Major General Winfield Wayne Scott III (born May 27, 1952) was Commander, Tanker Airlift Control Center, Scott Air Force Base, Illinois. The TACC is responsible for planning, scheduling and directing a fleet of more than 1,200 aircraft in support of combat delivery and strategic airlift, air refueling and aeromedical operations around the world.
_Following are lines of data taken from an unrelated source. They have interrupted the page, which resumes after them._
(** The offsets a session fetches of a partition follow each other. *)
Lemma session_offsets rs w w' p :
  session rs w w' →
  im_Offset <$> omap (on_partition p) rs =
    seq (kpos (client w) p) (length (omap (on_partition p) rs)).
Proof.
  revert rs w w'. apply (session_reader (λ rs k k',
    im_Offset <$> omap (on_partition p) rs = seq (kpos k p) (length (omap (on_partition p) rs)))).
  - done.
  - intros rs k k1 k' (_ & Hp & _). by rewrite Hp.
  - intros r rs k k1 k' Hr. rewrite (round_pos _ _ _ p Hr). destruct Hr as (_ & Hr & _). cbn.
    unfold on_partition. destruct (fetched r) as [m|]; cbn; [|by rewrite Nat.add_0_r].
    destruct Hr as (Ho & _). case_decide as Hd; cbn; [|by rewrite Nat.add_0_r].
    rewrite Nat.add_1_r. intros ->. by rewrite <- Hd, Ho.
Qed.

(** What was handed over is what the log holds. *)
Lemma session_handed rs w w' p :
  session rs w w' →
  omap (handed p) rs =
    omap decoded (take (length (omap (on_partition p) rs))
                    (drop (kpos (client w) p) (klog (client w') p))).
Proof.
  intros Hs.
  cut (log_grows (client w) (client w') ∧ omap (handed p) rs =
    omap decoded (take (length (omap (on_partition p) rs))
                    (drop (kpos (client w) p) (klog (client w') p)))); [by intros [_ ?]|].
  revert rs w w' Hs. apply (session_reader (λ rs k k', log_grows k k' ∧ omap (handed p) rs =
    omap decoded (take (length (omap (on_partition p) rs)) (drop (kpos k p) (klog k' p))))).
  - done.
  - intros rs k k1 k' (Hg & Hp & _) [Hg' ->]. rewrite Hp. split; [by etrans|done].
  - intros r rs k k1 k' Hr [Hg' IH]. pose proof (round_pos _ _ _ p Hr) as Hpos.
    destruct Hr as (Hg & Hr & Hj). split; [by etrans|]. cbn. revert Hr Hpos. unfold on_partition at 1 2.
    destruct r as [e|m|m job e|m job e|m job]; cbn [fetched handed mbind option_bind];
      [intros _ Hpos; rewrite IH, Hpos; cbn; by rewrite Nat.add_0_r|..];
      intros (Ho & Hl & _) Hpos; cbn in Hj; case_decide as Hd; cbn in *;
      rewrite IH, Hpos, ?Nat.add_0_r; try done;
      rewrite (drop_S (klog k' p) (im_Value m) (kpos k p))
        by (subst p; rewrite <- Ho; eapply log_lookup; eassumption);
      rewrite Nat.add_1_r; cbn; unfold decoded at 2; [destruct Hj as [e' ->]|rewrite Hj..]; done.
Qed.
Lemma due_jobs_run_witness :
  let w' := (_ ← promoteDueJobs; consume_rounds 51) waiting_world in
  mq_items (g_queue w'.2) = [] ∧ running "j2" (jobs (g_store w'.2)) ∧
  (j_State <$> jobs (g_store w'.2) !! "j1") = Some JobStateRunning.
Proof.
  intros w'.
  assert (good waiting_world) as Hg.
  { pose proof (good_sample_world
      [sample_job "j1" JobStateScheduled "" 0; sample_job "j2" JobStateQueued "" 0] []) as Hg.
    apply Hg; [by vm_compute; repeat constructor; set_solver|repeat constructor; by intros []]. }
  destruct (due_jobs_run waiting_world) as (Hq & _ & Hrun).
  - intros n addr req. by eexists.
  - exact Hg.
  - done.
  - done.
  - intros k c. cbn. rewrite lookup_insert_Some, lookup_empty. intros [[<- <-]|[_ ?]]; [|done].
    cbn. by split_and!.
  - vm_compute. lia.
  - intros m ->%list_elem_of_singleton. by eexists.
  - split; [exact Hq|]. split; [|by vm_compute].
    apply (Hrun (queued_job "j2") (sample_job "j2" JobStateQueued "" 0));
      [apply list_elem_of_here|by vm_compute|done].
Defined.
(* ===== verification/Races.v ===== *)
(** * A result between the push and the RUNNING write

    [handleQueuedJob] pushes the job to the worker and then writes RUNNING
    unconditionally.  The worker runs concurrently, so that its result, or any
    other call of the scheduler, may come in between; this file interleaves the
    two halves of the method with one more operation. *)

From S2P Require Import Prelude.
From S2P Require Import Float64.
From S2P Require Import Domain.
From S2P Require Import Ports.
From S2P Require Import Fixture.
From S2P Require Import MemStore.
From S2P Require Import MemQueue.
From S2P Require Import Calls.
From S2P Require Import WorkerClient.
From S2P Require Import Backoff.
From S2P Require Import Scheduler.
From S2P Require Import Lifecycle.
From S2P Require Import Refinement.
From S2P Require Import Control.
From S2P Require Import Assign.
From S2P Require Import Results.

Section races.
Context `{Env, !EnvLaws, CronLib} {St Qu : Type}.
Context `{!JobStore St, !StoreView St, !JobStoreLaws St}.
Context `{!Queue Qu, !QueueView Qu, !QueueLaws Qu}.
#[local] Abbreviation W := (World St Qu Service).

(** The assignment with [op] between the push and the RUNNING write. *)
Definition assign_interleaved (job : QueuedJob) (c : workerConn) (op : string → Z → sched_op) :
    M W (option GoError) :=
  pushed ← assign_push job c;
  match pushed with
  | Err e => mret (Some e)
  | Ok (executionID, attempt, now) =>
      _ ← perform (op executionID attempt);
      assign_started job c executionID attempt now
  end.

Lemma wp_assign_started job c x a now j (w : W) :
  jobs (g_store w) !! q_JobID job = Some j →
  wp (assign_started job c x a now)
    (λ r w', ∃ j', jobs (g_store w') !! q_JobID job = Some j' ∧ j_State j' = JobStateRunning) w.
Proof.
  destruct w as [n s q v ev rp]. intros Hj. cbn in Hj. unfold assign_started. run.
  eapply wp_UpdateJob; [done|]. intros n1 s1 t1 Hn1 _ Hj1. run. cbn. rewrite Hj1.
  rewrite lookup_insert_eq. eexists. split; [done|]. apply update_job_state.
Qed.

(** C19: the RUNNING write overwrites whatever happened since the push.  Let
    any operation of the scheduler happen between the acceptance of a job by
    its worker and the write of RUNNING: the job is RUNNING afterwards, even if
    that operation was the worker's own report of success, which had completed
    the job. *)
Theorem running_overwrites (w : W) job c op j :
  good w → jobs (g_store w) !! q_JobID job = Some j → queueable (j_State j) = true →
  wp (assign_interleaved job c op)
    (λ r w', r = None →
       ∃ j', jobs (g_store w') !! q_JobID job = Some j' ∧ j_State j' = JobStateRunning) w.
Proof.
  intros Hg Hj Hq. unfold assign_interleaved. apply wp_bind.
  eapply wp_mono; [apply hoare_assign_push; [done|]|].
  { exists j. rewrite store_key_id. split; [done|]. by rewrite Hq. }
  intros [[[x a] now]|e] w1 [Hm Hst]; [|by apply wp_ret].
  destruct (Hst _ eq_refl) as (j1 & Hj1 & _). rewrite store_key_id in Hj1. destruct Hm as (Hg1 & _ & _).
  apply wp_bind. eapply wp_mono; [by apply refines_perform|].
  intros [] w2 (_ & _ & He). destruct (He _ _ Hj1) as (j2 & Hj2 & _).
  eapply wp_mono; [by eapply wp_assign_started|]. done.
Qed.
End races.

#[local] Existing Instance sample_env.
#[local] Existing Instance sample_env_laws.
#[local] Existing Instance sample_cron.

(** The fast success of the worker is lost: the job was completed, its record
    says so, but it ends in RUNNING. *)
Lemma running_overwrites_witness :
  let op x a := OpResult "j1" x "w1" a success_result in
  let w' := assign_interleaved (queued_job "j1") (sample_conn "w1" 0).2 op (queued_world 0) in
  w'.1 = None ∧
  (jobs (g_store w'.2) !! "j1" ≫= j_CompletedAt) ≠ None ∧
  (∃ j', jobs (g_store w'.2) !! "j1" = Some j' ∧ j_State j' = JobStateRunning).
Proof.
  intros op w'. split; [by vm_compute|]. split; [by vm_compute|].
  apply (running_overwrites (queued_world 0) (queued_job "j1") (sample_conn "w1" 0).2 op
    (sample_job "j1" JobStateQueued "" 0));
    [sample_good|by vm_compute|done|by vm_compute].
Defined.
The general graduated from the United States Military Academy in 1974 with a Bachelor of Science degree in military science, and earned a master of arts degree in 1983. He has commanded the 374th Operations Group at Yokota Air Base, Japan, the 47th Flying Training Wing at Laughlin AFB, Texas, and the 43rd Airlift Wing, Pope Air Force Base, North Carolina. The general also commanded the 64th Air Expeditionary Wing in support of Operation Iraqi Freedom. In addition, he served as the Inspector General for U.S. Transportation Command and Headquarters Air Mobility Command, which are located at Scott AFB, Illinois. Prior to his final assignment, he was Deputy Director of Programs, Office of the Deputy Chief of Staff for Plans and Programs.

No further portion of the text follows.